◆ EXERCISE BRIEF
This exercise calls for the line with "if Req_EM_T b", the line with "let* bl := corner_at cs 3 in", and all lines between them in the material below, output exactly and with no other lines.

◆ RECORDS TO PROCESS

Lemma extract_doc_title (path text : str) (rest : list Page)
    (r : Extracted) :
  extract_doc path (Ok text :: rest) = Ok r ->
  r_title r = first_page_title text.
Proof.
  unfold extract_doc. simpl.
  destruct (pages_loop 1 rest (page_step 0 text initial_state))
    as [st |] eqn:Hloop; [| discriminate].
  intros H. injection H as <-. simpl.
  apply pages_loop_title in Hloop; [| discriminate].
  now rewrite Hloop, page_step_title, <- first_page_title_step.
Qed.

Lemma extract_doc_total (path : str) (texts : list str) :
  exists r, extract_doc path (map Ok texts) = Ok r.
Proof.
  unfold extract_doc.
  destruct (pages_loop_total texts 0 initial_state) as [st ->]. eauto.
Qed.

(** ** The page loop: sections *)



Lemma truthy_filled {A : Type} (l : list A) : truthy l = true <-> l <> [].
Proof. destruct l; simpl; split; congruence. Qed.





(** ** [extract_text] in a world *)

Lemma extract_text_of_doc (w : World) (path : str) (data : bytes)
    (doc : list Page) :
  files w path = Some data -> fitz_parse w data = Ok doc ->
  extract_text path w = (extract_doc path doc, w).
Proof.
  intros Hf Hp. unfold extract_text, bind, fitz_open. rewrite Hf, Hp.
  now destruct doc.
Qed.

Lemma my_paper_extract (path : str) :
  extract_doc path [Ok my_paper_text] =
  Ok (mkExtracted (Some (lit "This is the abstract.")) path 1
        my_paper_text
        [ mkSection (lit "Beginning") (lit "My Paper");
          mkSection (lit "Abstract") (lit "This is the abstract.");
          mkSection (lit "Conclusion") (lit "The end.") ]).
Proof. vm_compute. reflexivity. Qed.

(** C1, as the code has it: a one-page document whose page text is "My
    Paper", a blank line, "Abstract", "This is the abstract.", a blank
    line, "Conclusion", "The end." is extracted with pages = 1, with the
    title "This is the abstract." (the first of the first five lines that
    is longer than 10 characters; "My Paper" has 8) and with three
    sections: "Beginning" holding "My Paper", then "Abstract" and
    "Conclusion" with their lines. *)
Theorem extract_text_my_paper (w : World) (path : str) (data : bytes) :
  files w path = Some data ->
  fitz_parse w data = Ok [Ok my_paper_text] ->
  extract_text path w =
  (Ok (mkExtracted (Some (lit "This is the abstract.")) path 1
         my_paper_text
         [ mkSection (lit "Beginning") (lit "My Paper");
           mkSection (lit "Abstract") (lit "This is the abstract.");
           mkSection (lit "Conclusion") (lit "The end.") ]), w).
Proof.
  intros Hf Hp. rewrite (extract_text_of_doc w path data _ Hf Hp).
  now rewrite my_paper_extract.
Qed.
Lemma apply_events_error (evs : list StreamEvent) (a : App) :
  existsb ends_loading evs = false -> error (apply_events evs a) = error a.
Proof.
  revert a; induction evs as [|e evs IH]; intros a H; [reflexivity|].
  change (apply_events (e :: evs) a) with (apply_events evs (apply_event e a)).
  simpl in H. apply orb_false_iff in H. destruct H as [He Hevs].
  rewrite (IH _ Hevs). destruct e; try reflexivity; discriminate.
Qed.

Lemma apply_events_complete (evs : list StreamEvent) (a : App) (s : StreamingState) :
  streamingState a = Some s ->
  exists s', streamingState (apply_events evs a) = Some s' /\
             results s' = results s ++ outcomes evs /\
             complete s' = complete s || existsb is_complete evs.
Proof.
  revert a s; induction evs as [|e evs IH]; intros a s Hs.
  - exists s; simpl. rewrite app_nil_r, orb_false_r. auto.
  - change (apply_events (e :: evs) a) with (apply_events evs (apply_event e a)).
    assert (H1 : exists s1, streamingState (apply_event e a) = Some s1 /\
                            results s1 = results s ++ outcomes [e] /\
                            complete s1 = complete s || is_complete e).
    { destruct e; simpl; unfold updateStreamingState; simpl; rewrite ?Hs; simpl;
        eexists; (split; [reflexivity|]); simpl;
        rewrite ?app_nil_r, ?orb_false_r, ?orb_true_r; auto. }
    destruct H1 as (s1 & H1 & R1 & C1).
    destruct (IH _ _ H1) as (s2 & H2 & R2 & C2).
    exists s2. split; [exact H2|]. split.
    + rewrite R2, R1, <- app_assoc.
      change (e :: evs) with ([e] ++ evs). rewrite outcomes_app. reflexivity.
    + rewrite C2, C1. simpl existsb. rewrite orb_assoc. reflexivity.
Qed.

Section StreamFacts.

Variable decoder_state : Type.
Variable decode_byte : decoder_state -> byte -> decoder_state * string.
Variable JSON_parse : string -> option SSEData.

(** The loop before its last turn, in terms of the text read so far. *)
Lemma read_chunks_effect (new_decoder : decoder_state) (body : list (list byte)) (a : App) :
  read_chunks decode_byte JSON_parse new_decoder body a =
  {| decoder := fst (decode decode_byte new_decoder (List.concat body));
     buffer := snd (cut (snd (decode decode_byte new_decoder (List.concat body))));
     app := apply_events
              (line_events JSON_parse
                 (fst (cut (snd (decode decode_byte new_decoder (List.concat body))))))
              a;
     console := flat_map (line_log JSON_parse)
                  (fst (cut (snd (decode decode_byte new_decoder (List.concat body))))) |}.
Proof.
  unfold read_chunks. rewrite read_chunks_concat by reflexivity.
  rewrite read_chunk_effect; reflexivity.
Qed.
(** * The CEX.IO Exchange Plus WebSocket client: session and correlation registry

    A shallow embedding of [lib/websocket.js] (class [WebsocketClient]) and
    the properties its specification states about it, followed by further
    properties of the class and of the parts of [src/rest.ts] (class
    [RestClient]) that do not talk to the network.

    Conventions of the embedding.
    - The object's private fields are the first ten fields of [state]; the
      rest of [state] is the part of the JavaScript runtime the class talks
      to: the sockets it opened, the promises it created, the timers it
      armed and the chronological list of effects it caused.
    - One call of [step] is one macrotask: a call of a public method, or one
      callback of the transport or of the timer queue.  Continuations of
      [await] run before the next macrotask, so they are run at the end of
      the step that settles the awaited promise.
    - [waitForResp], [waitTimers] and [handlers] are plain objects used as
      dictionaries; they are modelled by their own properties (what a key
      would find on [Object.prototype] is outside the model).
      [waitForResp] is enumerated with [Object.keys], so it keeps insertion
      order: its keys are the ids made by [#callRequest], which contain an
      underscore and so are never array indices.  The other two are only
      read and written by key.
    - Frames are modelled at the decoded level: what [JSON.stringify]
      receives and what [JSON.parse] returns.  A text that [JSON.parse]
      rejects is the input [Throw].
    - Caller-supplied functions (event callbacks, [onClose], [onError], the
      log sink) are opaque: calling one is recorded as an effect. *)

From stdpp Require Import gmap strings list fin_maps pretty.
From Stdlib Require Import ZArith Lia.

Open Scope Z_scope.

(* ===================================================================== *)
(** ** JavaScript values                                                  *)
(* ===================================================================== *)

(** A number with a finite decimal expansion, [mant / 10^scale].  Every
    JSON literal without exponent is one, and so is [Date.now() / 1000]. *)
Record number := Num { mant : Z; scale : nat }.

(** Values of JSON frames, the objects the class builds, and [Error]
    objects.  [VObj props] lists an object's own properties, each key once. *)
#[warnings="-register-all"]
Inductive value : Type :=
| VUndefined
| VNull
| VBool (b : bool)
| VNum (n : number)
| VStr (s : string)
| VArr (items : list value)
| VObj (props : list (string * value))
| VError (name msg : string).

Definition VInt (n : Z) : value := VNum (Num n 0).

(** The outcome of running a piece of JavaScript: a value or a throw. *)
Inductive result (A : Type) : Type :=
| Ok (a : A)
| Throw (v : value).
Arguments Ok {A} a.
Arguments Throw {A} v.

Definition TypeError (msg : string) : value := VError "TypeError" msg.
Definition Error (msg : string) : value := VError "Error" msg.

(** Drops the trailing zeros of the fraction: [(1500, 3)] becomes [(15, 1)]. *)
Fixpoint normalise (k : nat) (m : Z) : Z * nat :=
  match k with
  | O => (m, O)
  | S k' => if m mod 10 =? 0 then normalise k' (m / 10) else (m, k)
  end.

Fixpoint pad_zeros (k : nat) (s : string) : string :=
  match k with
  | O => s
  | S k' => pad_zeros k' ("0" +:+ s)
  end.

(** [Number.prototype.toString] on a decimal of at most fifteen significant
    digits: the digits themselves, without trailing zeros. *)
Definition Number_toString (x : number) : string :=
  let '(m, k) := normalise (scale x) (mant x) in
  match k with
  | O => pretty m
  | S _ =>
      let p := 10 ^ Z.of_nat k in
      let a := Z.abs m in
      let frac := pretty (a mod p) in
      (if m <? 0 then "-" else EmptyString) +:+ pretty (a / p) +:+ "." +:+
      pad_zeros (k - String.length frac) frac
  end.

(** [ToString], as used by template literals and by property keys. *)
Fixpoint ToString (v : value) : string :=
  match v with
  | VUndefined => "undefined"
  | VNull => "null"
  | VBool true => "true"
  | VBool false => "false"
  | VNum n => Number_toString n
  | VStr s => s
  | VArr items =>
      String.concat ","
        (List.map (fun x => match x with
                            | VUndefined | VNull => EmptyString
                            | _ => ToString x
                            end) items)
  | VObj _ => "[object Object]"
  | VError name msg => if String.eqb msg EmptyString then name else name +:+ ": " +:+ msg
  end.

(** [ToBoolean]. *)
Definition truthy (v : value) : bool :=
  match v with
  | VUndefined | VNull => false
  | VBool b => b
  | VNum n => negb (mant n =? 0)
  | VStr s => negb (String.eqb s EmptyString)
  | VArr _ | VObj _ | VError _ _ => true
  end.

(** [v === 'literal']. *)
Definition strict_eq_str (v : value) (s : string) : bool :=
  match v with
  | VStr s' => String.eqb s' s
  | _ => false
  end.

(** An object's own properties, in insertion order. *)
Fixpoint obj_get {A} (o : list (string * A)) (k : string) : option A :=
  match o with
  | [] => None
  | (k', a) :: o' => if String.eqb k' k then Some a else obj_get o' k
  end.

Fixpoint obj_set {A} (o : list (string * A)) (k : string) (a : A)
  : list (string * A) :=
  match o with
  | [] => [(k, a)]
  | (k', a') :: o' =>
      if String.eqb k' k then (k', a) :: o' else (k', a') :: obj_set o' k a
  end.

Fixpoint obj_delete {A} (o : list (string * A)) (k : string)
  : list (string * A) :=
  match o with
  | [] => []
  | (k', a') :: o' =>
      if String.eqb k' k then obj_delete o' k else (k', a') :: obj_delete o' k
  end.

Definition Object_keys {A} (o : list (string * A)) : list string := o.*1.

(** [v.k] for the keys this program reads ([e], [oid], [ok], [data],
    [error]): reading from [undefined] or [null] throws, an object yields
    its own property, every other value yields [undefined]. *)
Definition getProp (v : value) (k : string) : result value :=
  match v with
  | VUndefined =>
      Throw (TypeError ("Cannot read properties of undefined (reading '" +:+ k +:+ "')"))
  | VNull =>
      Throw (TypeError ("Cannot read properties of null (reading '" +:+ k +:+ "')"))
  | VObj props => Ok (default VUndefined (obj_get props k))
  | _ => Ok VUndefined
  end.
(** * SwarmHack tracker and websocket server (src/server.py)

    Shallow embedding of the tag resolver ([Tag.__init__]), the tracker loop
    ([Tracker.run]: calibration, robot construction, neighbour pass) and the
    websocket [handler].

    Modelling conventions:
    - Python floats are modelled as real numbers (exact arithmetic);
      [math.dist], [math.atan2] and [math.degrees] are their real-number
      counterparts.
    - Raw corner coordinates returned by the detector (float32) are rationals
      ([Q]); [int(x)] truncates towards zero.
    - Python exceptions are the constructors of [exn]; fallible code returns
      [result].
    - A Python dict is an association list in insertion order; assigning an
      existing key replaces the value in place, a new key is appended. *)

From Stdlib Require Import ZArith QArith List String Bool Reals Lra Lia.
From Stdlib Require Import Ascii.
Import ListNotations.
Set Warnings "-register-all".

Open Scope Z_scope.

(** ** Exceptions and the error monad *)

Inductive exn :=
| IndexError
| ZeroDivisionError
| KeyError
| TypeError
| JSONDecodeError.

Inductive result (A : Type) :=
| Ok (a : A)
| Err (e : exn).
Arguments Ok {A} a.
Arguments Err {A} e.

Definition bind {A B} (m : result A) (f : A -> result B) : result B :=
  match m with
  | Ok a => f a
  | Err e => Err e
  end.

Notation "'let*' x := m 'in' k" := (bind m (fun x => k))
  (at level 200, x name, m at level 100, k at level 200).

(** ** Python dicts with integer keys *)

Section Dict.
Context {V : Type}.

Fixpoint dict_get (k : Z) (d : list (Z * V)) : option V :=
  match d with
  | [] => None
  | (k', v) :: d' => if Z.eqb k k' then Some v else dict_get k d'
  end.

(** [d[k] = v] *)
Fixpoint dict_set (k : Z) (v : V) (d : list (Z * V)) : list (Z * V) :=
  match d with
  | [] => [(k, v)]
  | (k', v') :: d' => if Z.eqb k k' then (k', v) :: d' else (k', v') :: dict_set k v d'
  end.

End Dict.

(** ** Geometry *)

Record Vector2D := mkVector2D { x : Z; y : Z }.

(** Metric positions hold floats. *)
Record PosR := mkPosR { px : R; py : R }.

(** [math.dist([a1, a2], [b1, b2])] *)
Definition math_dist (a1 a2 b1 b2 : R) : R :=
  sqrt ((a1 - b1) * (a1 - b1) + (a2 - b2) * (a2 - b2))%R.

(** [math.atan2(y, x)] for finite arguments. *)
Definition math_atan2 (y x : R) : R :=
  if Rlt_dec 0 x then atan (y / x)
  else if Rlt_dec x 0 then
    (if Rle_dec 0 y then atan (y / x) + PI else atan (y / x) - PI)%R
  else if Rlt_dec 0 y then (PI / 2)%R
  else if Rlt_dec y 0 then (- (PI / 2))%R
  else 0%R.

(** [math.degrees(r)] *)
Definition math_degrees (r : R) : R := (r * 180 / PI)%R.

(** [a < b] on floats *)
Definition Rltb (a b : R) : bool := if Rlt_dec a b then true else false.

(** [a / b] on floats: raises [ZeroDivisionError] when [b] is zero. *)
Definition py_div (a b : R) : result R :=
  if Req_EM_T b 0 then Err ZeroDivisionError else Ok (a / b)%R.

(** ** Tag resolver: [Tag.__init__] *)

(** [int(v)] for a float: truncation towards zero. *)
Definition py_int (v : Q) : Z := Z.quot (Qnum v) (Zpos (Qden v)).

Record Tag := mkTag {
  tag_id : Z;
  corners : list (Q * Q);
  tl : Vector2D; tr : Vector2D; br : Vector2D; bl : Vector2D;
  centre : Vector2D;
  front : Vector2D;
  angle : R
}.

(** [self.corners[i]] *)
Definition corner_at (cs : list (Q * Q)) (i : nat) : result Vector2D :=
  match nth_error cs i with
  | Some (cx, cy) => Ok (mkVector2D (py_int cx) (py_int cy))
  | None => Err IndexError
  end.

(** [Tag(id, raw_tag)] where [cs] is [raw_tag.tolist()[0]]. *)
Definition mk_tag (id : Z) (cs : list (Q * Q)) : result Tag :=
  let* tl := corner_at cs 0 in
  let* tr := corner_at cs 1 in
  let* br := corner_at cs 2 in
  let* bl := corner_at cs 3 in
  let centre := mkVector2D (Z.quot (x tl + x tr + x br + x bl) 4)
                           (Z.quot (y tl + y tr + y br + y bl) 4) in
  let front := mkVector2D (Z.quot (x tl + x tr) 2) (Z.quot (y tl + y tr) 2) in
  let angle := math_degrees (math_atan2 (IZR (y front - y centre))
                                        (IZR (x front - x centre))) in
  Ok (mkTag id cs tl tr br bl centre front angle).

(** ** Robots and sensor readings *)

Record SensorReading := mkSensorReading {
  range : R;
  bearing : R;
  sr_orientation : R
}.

◆ RESULT BELOW
  if Req_EM_T b 0 then Err ZeroDivisionError else Ok (a / b)%R.

(** ** Tag resolver: [Tag.__init__] *)

(** [int(v)] for a float: truncation towards zero. *)
Definition py_int (v : Q) : Z := Z.quot (Qnum v) (Zpos (Qden v)).

Record Tag := mkTag {
  tag_id : Z;
  corners : list (Q * Q);
  tl : Vector2D; tr : Vector2D; br : Vector2D; bl : Vector2D;
  centre : Vector2D;
  front : Vector2D;
  angle : R
}.

(** [self.corners[i]] *)
Definition corner_at (cs : list (Q * Q)) (i : nat) : result Vector2D :=
  match nth_error cs i with
  | Some (cx, cy) => Ok (mkVector2D (py_int cx) (py_int cy))
  | None => Err IndexError
  end.

(** [Tag(id, raw_tag)] where [cs] is [raw_tag.tolist()[0]]. *)
Definition mk_tag (id : Z) (cs : list (Q * Q)) : result Tag :=
  let* tl := corner_at cs 0 in
  let* tr := corner_at cs 1 in
  let* br := corner_at cs 2 in
  let* bl := corner_at cs 3 in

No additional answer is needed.